She was once beautiful, confident. She never loved her self but she had had years of life where she had managed to be in agreement with herself, to live and not to regret. She had loved so hard and fallen so hard when the love had left her broken and shattered on the ground. She cried rivers when the child she had not been expecting arrived and then left when the milk she provided wasn’t enough anymore and the money for food was non-existent. She climbed mountains and, weathered by storms she came through the range stronger and at peace with her past. Alone she became something she could live with. It wasn't perfect, she had the knowledge to realise that she would never be perfect. But there was peace and there was hope for the future. The hope faded when fakes swept into her life and back out taking what they wanted of her with them and leaving a smaller woman behind. Her second child was a blessing and she worked and lived for the child, who grew strong and was loved. The child gave love in return. But it was so hard to not ask too much, too not rely too much on someone who couldn't cope with it. And she knows it was her fault that she lost this child too. Not so soon and by a choice not force, but none the less the child left, fell in love, found her life, began her own family which was as close to perfect as she had ever thought something could get.
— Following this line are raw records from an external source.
(* ===== verification/Random.v ===== *)
(** src/lib/random.c: the pseudo-random numbers, an RC4 key stream.

    The table is a list that is read and written by index; an index out of range is a failure of the model.  The
    invariant is that the table is a permutation of the 256 bytes.  A second seed replaces the first one. *)
From stdpp Require Import base list numbers sorting.
From Stdlib Require Import ZArith Lia.
From S2P Require Import Prelude Strings.

Open Scope Z_scope.

(** * State *)

Record rng : Type := mk_rng { s_tbl : list Z; s_i : Z; s_j : Z; inited : bool }.

Definition tbl_get (i : Z) : M rng Z := r ← mget; match s_tbl r !! Z.to_nat i with Some v => mret v | None => mfail Fault end.
Definition tbl_put (i v : Z) : M rng unit :=
  r ← mget;
  if (Z.to_nat i <? length (s_tbl r))%nat then mput (mk_rng (<[Z.to_nat i := v]> (s_tbl r)) (s_i r) (s_j r) (inited r)) else mfail Fault.
Definition set_ij (i j : Z) : M rng unit := r ← mget; mput (mk_rng (s_tbl r) i j (inited r)).

(** * Operations *)

Definition swap_byte (a b : Z) : M rng unit :=
  t ← tbl_get a;
  u ← tbl_get b;
  tbl_put a u;;
  tbl_put b t.

(** [seedp] are the bytes of the seed. *)
Definition random_init (seed : Z) : M rng unit :=
  let seedp := le 4 seed in
  for_each (fun i => tbl_put i (u8 i)) (seqZ 0 256);;
  loop 257 (fun '(i, j) =>
    if i <? 256 then
      v ← tbl_get i;
      let j := u8 (j + (v + seedp !!! Z.to_nat (i mod 4))) in
      swap_byte i j;;
      mret (inl (i + 1, j))
    else mret (inr tt)) (0, 0);;
  r ← mget; mput (mk_rng (s_tbl r) 0 0 true).

(** One iteration of the loop of [random_bytes]. *)
Definition random_byte : M rng Z :=
  r ← mget;
  let i := u8 (s_i r + 1) in
  v ← tbl_get i;
  let j := u8 (s_j r + v) in
  set_ij i j;;
  swap_byte i j;;
  a ← tbl_get i;
  b ← tbl_get j;
  tbl_get (u8 (a + b)).

(** The bytes that are written to the buffer. *)
Definition random_bytes (size : nat) : M rng (list Z) :=
  r ← mget;
  (if inited r then mret tt else random_init 0);;
  loop (S size) (fun '(n, out) =>
    match n with
    | O => mret (inr out)
    | S n => b ← random_byte; mret (inl (n, out ++ [b]))
    end) (size, []).

Definition random_ulong : M rng Z := bs ← random_bytes 4; mret (unle bs).

(** * Specification: RC4 *)

Definition swap (t : list Z) (i j : Z) : list Z := <[Z.to_nat j := t !!! Z.to_nat i]> (<[Z.to_nat i := t !!! Z.to_nat j]> t).

(** The key schedule: [key_tbl key n] is the table, with the index [j], after [n] steps. *)
Fixpoint key_tbl (key : list Z) (n : nat) : list Z * Z :=
  match n with
  | O => (seqZ 0 256, 0)
  | S n =>
    let '(t, j) := key_tbl key n in
    let j := (j + t !!! n + key !!! (n mod length key)%nat) mod 256 in
    (swap t (Z.of_nat n) j, j)
  end.

(** The output: [n] bytes from the table [t] and the indices [i] and [j], and the table and indices afterwards. *)
Fixpoint key_stream (t : list Z) (i j : Z) (n : nat) : list Z * (list Z * Z * Z) :=
  match n with
  | O => ([], (t, i, j))
  | S n =>
    let i := (i + 1) mod 256 in
    let j := (j + t !!! Z.to_nat i) mod 256 in
    let t := swap t i j in
    let '(out, last) := key_stream t i j n in
    (t !!! Z.to_nat ((t !!! Z.to_nat i + t !!! Z.to_nat j) mod 256) :: out, last)
  end.

(** * The table *)

Definition table_ok (t : list Z) : Prop := t ≡ₚ seqZ 0 256.

Section Table.
Implicit Types (t : list Z) (r : rng).

Lemma table_length t : table_ok t -> length t = 256%nat.
Proof. unfold table_ok. intros H. rewrite H. by rewrite length_seqZ. Qed.

Lemma table_get t i : table_ok t -> byte i -> t !! Z.to_nat i = Some (t !!! Z.to_nat i) /\ byte (t !!! Z.to_nat i).
Proof.
  intros H Hi. pose proof (table_length _ H) as Hl. unfold byte in Hi.
  destruct (lookup_lt_is_Some_2 t (Z.to_nat i)) as [v E]; [lia|]. rewrite (list_lookup_total_correct _ _ _ E). split; [done|].
  apply list_elem_of_lookup_2 in E. unfold table_ok in H. rewrite H in E. apply elem_of_seqZ in E. unfold byte. lia.
Qed.

Lemma byte_mod x : byte (x mod 256).
Proof. unfold byte. by apply Z.mod_pos_bound. Qed.

Lemma swap_perm t i j a b : t !! i = Some a -> t !! j = Some b -> <[j := a]> (<[i := b]> t) ≡ₚ t.
Proof.
  intros Ha Hb. destruct (decide (i = j)) as [->|Hij].
  - rewrite list_insert_insert_eq. assert (a = b) as -> by congruence. by rewrite list_insert_id.
  - pose proof (lookup_lt_Some _ _ _ Ha). pose proof (lookup_lt_Some _ _ _ Hb).
    apply Permutation_inj. rewrite !length_insert. split; [done|].
    exists (fun k => if decide (k = i) then j else if decide (k = j) then i else k). split.
    + intros x y. repeat case_decide; congruence.
    + intros k. repeat case_decide; subst.
      * rewrite list_lookup_insert_ne, list_lookup_insert_eq by done. done.
      * rewrite list_lookup_insert_eq by (rewrite length_insert; done). done.
      * rewrite !list_lookup_insert_ne by done. done.
Qed.

Lemma swap_ok t i j : table_ok t -> byte i -> byte j -> table_ok (swap t i j).
Proof.
  intros Ht Hi Hj. destruct (table_get t i Ht Hi) as [Ei _]. destruct (table_get t j Ht Hj) as [Ej _].
  unfold table_ok, swap. by rewrite (swap_perm _ _ _ _ _ Ei Ej).
Qed.

Lemma key_tbl_ok key n : (n <= 256)%nat -> table_ok (key_tbl key n).1 /\ byte (key_tbl key n).2.
Proof.
  induction n as [|n IH]; intros Hn; [split; [unfold table_ok; reflexivity|done]|]. cbn [key_tbl]. destruct IH as [Ht Hj]; [lia|]. destruct (key_tbl key n) as [t j]. cbn [fst snd] in *.
  split; [|apply byte_mod]. apply swap_ok; [done|unfold byte; lia|apply byte_mod].
Qed.

Lemma wp_tbl_get r i (Q : Z -> rng -> Prop) : table_ok (s_tbl r) -> byte i -> Q (s_tbl r !!! Z.to_nat i) r -> wp (tbl_get i) r Q.
Proof. intros Ht Hi HQ. apply wp_bind, wp_get. destruct (table_get _ _ Ht Hi) as [-> _]. by apply wp_ret. Qed.

Lemma wp_tbl_put r i v (Q : unit -> rng -> Prop) : (Z.to_nat i < length (s_tbl r))%nat ->
  Q tt (mk_rng (<[Z.to_nat i := v]> (s_tbl r)) (s_i r) (s_j r) (inited r)) -> wp (tbl_put i v) r Q.
Proof. intros Hi HQ. apply wp_bind, wp_get. rewrite (proj2 (Nat.ltb_lt _ _)) by done. by apply wp_put. Qed.

Lemma wp_swap_byte r i j (Q : unit -> rng -> Prop) : table_ok (s_tbl r) -> byte i -> byte j ->
  Q tt (mk_rng (swap (s_tbl r) i j) (s_i r) (s_j r) (inited r)) -> wp (swap_byte i j) r Q.
Proof.
  intros Ht Hi Hj HQ. pose proof (table_length _ Ht) as Hl. apply wp_bind, wp_tbl_get; [done|done|]. apply wp_bind, wp_tbl_get; [done|done|].
  unfold byte in *. apply wp_bind, wp_tbl_put; [lia|]. apply wp_tbl_put; [cbn; rewrite length_insert; lia|]. exact HQ.
Qed.

Lemma insert_here (l k : list Z) v w : <[length l := w]> (l ++ v :: k) = l ++ w :: k.
Proof. by induction l as [|x l IH]; cbn; [|f_equal]. Qed.

Lemma wp_random_init seed r (Q : unit -> rng -> Prop) : length (s_tbl r) = 256%nat ->
  Q tt (mk_rng (key_tbl (le 4 seed) 256).1 0 0 true) -> wp (random_init seed) r Q.
Proof.
  intros Hl HQ. apply wp_bind.
  apply (wp_for_each (fun n r' => r' = mk_rng (take n (seqZ 0 256) ++ drop n (s_tbl r)) (s_i r) (s_j r) (inited r))).
  { by destruct r. }
  { intros n x r' Hx ->. pose proof (lookup_lt_Some _ _ _ Hx) as Hn. rewrite length_seqZ in Hn. apply lookup_seqZ in Hx as [-> _]. change (Z.to_nat 256) with 256%nat in Hn.
    assert (length (take n (seqZ 0 256)) = n) as Ht by (rewrite length_take, length_seqZ; lia).
    apply wp_tbl_put; cbn [s_tbl]; [rewrite length_app, Ht, length_drop; lia|]. cbn [s_i s_j inited]. f_equal. rewrite Z.add_0_l, Nat2Z.id.
    destruct (lookup_lt_is_Some_2 (s_tbl r) n) as [v Ev]; [lia|]. replace (n + 1)%nat with (S n) by lia.
    rewrite (take_S_r _ _ (Z.of_nat n)) by (apply lookup_seqZ; lia). rewrite (drop_S _ _ _ Ev), <-app_assoc. rewrite <-Ht at 1.
    rewrite insert_here. unfold u8. by rewrite Z.mod_small by lia. }
  intros r'. rewrite length_seqZ. change (Z.to_nat 256) with 256%nat. rewrite drop_ge, app_nil_r, take_ge by (rewrite ?length_seqZ; lia). intros ->.
  apply wp_bind.
  apply (wp_loop (fun n '(i, j) r' => exists k, n = (256 - k)%nat /\ (k <= 256)%nat /\ i = Z.of_nat k /\ j = (key_tbl (le 4 seed) k).2 /\
    r' = mk_rng (key_tbl (le 4 seed) k).1 (s_i r) (s_j r) (inited r)) _) with (n := 256%nat); [|exists O; repeat split; lia|lia].
  intros n [i j] r' (k & -> & Hk & -> & -> & ->). destruct (Z.ltb_spec (Z.of_nat k) 256) as [Hlt|Hge].
  - destruct (key_tbl_ok (le 4 seed) k Hk) as [Ht Hj]. assert (byte (Z.of_nat k)) as Hb by (unfold byte; lia).
    apply wp_bind, wp_tbl_get; [done|done|]. cbn [s_tbl]. apply wp_bind, wp_swap_byte; [done|done|apply byte_mod|]. apply wp_ret.
    exists (256 - S k)%nat. split; [lia|]. exists (S k). split; [done|]. split; [lia|]. split; [lia|]. cbn [s_tbl s_i s_j inited].
    assert ((key_tbl (le 4 seed) (S k)) = (swap (key_tbl (le 4 seed) k).1 (Z.of_nat k) (u8 ((key_tbl (le 4 seed) k).2 + ((key_tbl (le 4 seed) k).1 !!! Z.to_nat (Z.of_nat k) + le 4 seed !!! Z.to_nat (Z.of_nat k mod 4)))),
      u8 ((key_tbl (le 4 seed) k).2 + ((key_tbl (le 4 seed) k).1 !!! Z.to_nat (Z.of_nat k) + le 4 seed !!! Z.to_nat (Z.of_nat k mod 4))))) as ->; [|done].
    cbn [key_tbl]. destruct (key_tbl (le 4 seed) k) as [t j]. cbn [fst snd]. rewrite length_le. unfold u8. rewrite Nat2Z.id, Z.add_assoc.
    change 4 with (Z.of_nat 4). by rewrite <-Nat2Z.inj_mod, Nat2Z.id.
  - assert (k = 256%nat) as -> by lia. by apply wp_ret, wp_bind, wp_get, wp_put.
Qed.

Lemma wp_random_byte r (Q : Z -> rng -> Prop) : table_ok (s_tbl r) -> byte (s_i r) -> byte (s_j r) ->
  (let i := (s_i r + 1) mod 256 in let j := (s_j r + s_tbl r !!! Z.to_nat i) mod 256 in let t := swap (s_tbl r) i j in
   Q (t !!! Z.to_nat ((t !!! Z.to_nat i + t !!! Z.to_nat j) mod 256)) (mk_rng t i j (inited r))) -> wp random_byte r Q.
Proof.
  intros Ht Hi Hj HQ. cbv zeta in HQ. apply wp_bind, wp_get, wp_bind, wp_tbl_get; [done|apply byte_mod|]. apply wp_bind, wp_bind, wp_get, wp_put.
  apply wp_bind, wp_swap_byte; [done|apply byte_mod|apply byte_mod|]. cbn [s_tbl s_i s_j inited].
  assert (forall i j, table_ok (swap (s_tbl r) (u8 i) (u8 j))) as Hs by (intros; apply swap_ok; [done|apply byte_mod..]).
  apply wp_bind, wp_tbl_get; [apply Hs|apply byte_mod|]. apply wp_bind, wp_tbl_get; [apply Hs|apply byte_mod|].
  apply wp_tbl_get; [apply Hs|apply byte_mod|]. exact HQ.
Qed.

Lemma key_stream_ok t i j n : table_ok t -> byte i -> byte j ->
  length (key_stream t i j n).1 = n /\ Forall byte (key_stream t i j n).1 /\
  table_ok (key_stream t i j n).2.1.1 /\ byte (key_stream t i j n).2.1.2 /\ byte (key_stream t i j n).2.2.
Proof.
  revert t i j. induction n as [|n IH]; intros t i j Ht Hi Hj; [done|]. cbn [key_stream].
  set (i' := (i + 1) mod 256). set (j' := (j + t !!! Z.to_nat i') mod 256).
  assert (table_ok (swap t i' j')) as Hs by (apply swap_ok; [done|apply byte_mod..]).
  destruct (IH (swap t i' j') i' j') as (H1 & H2 & H3); [done|apply byte_mod..|].
  destruct (key_stream (swap t i' j') i' j' n) as [out last]. cbn [fst snd length] in *. split; [by rewrite H1|]. split; [|done].
  apply Forall_cons. split; [|done]. apply table_get; [done|apply byte_mod].
Qed.

Lemma wp_random_bytes r size (Q : list Z -> rng -> Prop) : inited r = true -> table_ok (s_tbl r) -> byte (s_i r) -> byte (s_j r) ->
  (let '(out, (t, i, j)) := key_stream (s_tbl r) (s_i r) (s_j r) size in Q out (mk_rng t i j true)) -> wp (random_bytes size) r Q.
Proof.
  intros Hini Ht Hi Hj HQ. apply wp_bind, wp_get. rewrite Hini. apply wp_bind, wp_ret.
  assert (forall n out fuel r', (n < fuel)%nat -> inited r' = true -> table_ok (s_tbl r') -> byte (s_i r') -> byte (s_j r') ->
    (let '(out', (t, i, j)) := key_stream (s_tbl r') (s_i r') (s_j r') n in Q (out ++ out') (mk_rng t i j true)) ->
    wp (loop fuel (fun '(n, out) => match n with O => mret (inr out) | S n => b ← random_byte; mret (inl (n, out ++ [b])) end) (n, out)) r' Q) as W.
  { clear. induction n as [|n IH]; intros out fuel r Hf Hini Ht Hi Hj HQ; (destruct fuel as [|fuel]; [lia|]); apply wp_bind.
    - apply wp_ret, wp_ret. cbn in HQ. rewrite app_nil_r in HQ. rewrite <-Hini in HQ. by destruct r.
    - apply wp_bind, wp_random_byte; [done..|]. cbv zeta. apply wp_ret. apply IH; cbn [s_tbl s_i s_j inited]; [lia|done|apply swap_ok; [done|apply byte_mod..]|apply byte_mod..|].
      cbn [key_stream] in HQ. cbv zeta in HQ. destruct (key_stream (swap _ _ _) _ _ n) as [out' [[t i] j]]. by rewrite <-app_assoc. }
  apply W; [lia|done..|]. by destruct (key_stream _ _ _ size) as [out [[t i] j]].
Qed.
End Table.

(** * Theorems *)

(** C32: after a seed has been set, the bytes that [random_bytes] writes are the RC4 key stream of the seed's four bytes;
    the table stays a permutation of the 256 byte values. *)
Theorem random_bytes_rc4 seed size r (Hl : length (s_tbl r) = 256%nat) :
  exists out r', (random_init seed;; random_bytes size) r = Ok (out, r') /\
    out = (key_stream (key_tbl (le 4 seed) 256).1 0 0 size).1 /\ length out = size /\ Forall byte out /\ table_ok (s_tbl r').
Proof.
  assert (wp (random_init seed;; random_bytes size) r (fun out r' => out = (key_stream (key_tbl (le 4 seed) 256).1 0 0 size).1 /\
    length out = size /\ Forall byte out /\ table_ok (s_tbl r'))) as W.
  { destruct (key_tbl_ok (le 4 seed) 256 ltac:(done)) as [Ht _]. apply wp_bind, wp_random_init; [done|].
    apply wp_random_bytes; cbn [s_tbl s_i s_j inited]; [done|done|done|done|].
    destruct (key_stream_ok (key_tbl (le 4 seed) 256).1 0 0 size) as (H1 & H2 & H3 & _); [done..|].
    destruct (key_stream _ 0 0 size) as [out [[t i] j]]. done. }
  apply wp_unfold in W as (out & r' & E & W). by exists out, r'.
Qed.

(** The published test vector for the key "Wiki". *)
Lemma random_bytes_rc4_witness : exists r',
  (random_init 0x696b6957;; random_bytes 6) (mk_rng (replicate 256 0) 0 0 false) = Ok ([0x60; 0x44; 0xdb; 0x6d; 0x41; 0xb7], r').
Proof.
  destruct (random_bytes_rc4 0x696b6957 6 (mk_rng (replicate 256 0) 0 0 false)) as (out & r' & E & Ho & _); [done|].
  exists r'. rewrite E, Ho. by vm_compute.
Defined.

(** A new seed leaves nothing of an earlier one. *)
Lemma random_init_forgets a b r : length (s_tbl r) = 256%nat -> (random_init a;; random_init b) r = random_init b r.
Proof.
  intros Hl. set (q := mk_rng (key_tbl (le 4 b) 256).1 0 0 true).
  assert (wp (random_init a;; random_init b) r (fun _ r' => r' = q)) as W1.
  { apply wp_bind, wp_random_init; [done|]. apply wp_random_init; [|done]. cbn [s_tbl]. by apply table_length, key_tbl_ok. }
  assert (wp (random_init b) r (fun _ r' => r' = q)) as W2 by (by apply wp_random_init).
  apply wp_unfold in W1 as ([] & r1 & -> & ->). by apply wp_unfold in W2 as ([] & r2 & -> & ->).
Qed.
But she wasn't allowed to see her grandchildren for too long, her drinking was a problem and it shouldn't be allowed around the children. She knew it was only logical. She should change, should follow the advice to find a passion again, find a life, and find some hope. Stop dragging everyone else down, stop being a burden. But she was getting old now, at 40, and had been this way for too many years to change. Her heart had broken too many times and needed respite from her brain picking at it, every now and again.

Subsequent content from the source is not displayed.